Fixpoint bfs_edges (net : FlowNetwork) (es : list nat) (st : list (option nat) * list nat)
  : outcome (list (option nat) * list nat) :=
  match es with
  | [] => Ok st
  | e :: es => st ← bfs_edge net e st; bfs_edges net es st
  end.

(** [while let Some(node) = queue.pop_front()]. *)
Fixpoint bfs (fuel : nat) (net : FlowNetwork) (via : list (option nat)) (queue : list nat)
  : outcome (list (option nat)) :=
  match queue with
  | [] => Ok via
  | node :: queue =>
      if (node =? sink)%nat then Ok via
      else match fuel with
           | O => Panic
           | S fuel =>
               es ← index (adjacent net) node;
               st ← bfs_edges net es (via, queue);
               bfs fuel net st.1 st.2
           end
  end.

(** The least room on the path found, from the sink back. *)
Fixpoint narrowest (fuel : nat) (net : FlowNetwork) (via : list (option nat)) (push : Z) (node : nat) : outcome Z :=
  v ← index via node;
  match v, fuel with
  | None, _ => Ok push
  | Some _, O => Panic
  | Some e, S fuel =>
      r ← index (room net) e;
      node ← index (to net) (twin e);
      narrowest fuel net via (Z.min push r) node
  end.

(** [push] sent along the path. *)
Fixpoint augment (fuel : nat) (net : FlowNetwork) (via : list (option nat)) (push : Z) (node : nat)
  : outcome FlowNetwork :=
  v ← index via node;
  match v, fuel with
  | None, _ => Ok net
  | Some _, O => Panic
  | Some e, S fuel =>
      r ← index (room net) e;
      r ← u32_sub r push;
      let rooms := <[e := r]> (room net) in
      b ← index rooms (twin e);
      b ← u32_add b push;
      node ← index (to net) (twin e);
      augment fuel {| adjacent := adjacent net; to := to net; room := <[twin e := b]> rooms |} via push node
  end.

● ● ● ● ●

→ **ABOUT THIS EXERCISE**
Go through the records above, find every line with the word "twin", and list those lines.

→ **OUTPUT OF THE TASK**
      node ← index (to net) (twin e);
      b ← index rooms (twin e);
      node ← index (to net) (twin e);
      augment fuel {| adjacent := adjacent net; to := to net; room := <[twin e := b]> rooms |} via push node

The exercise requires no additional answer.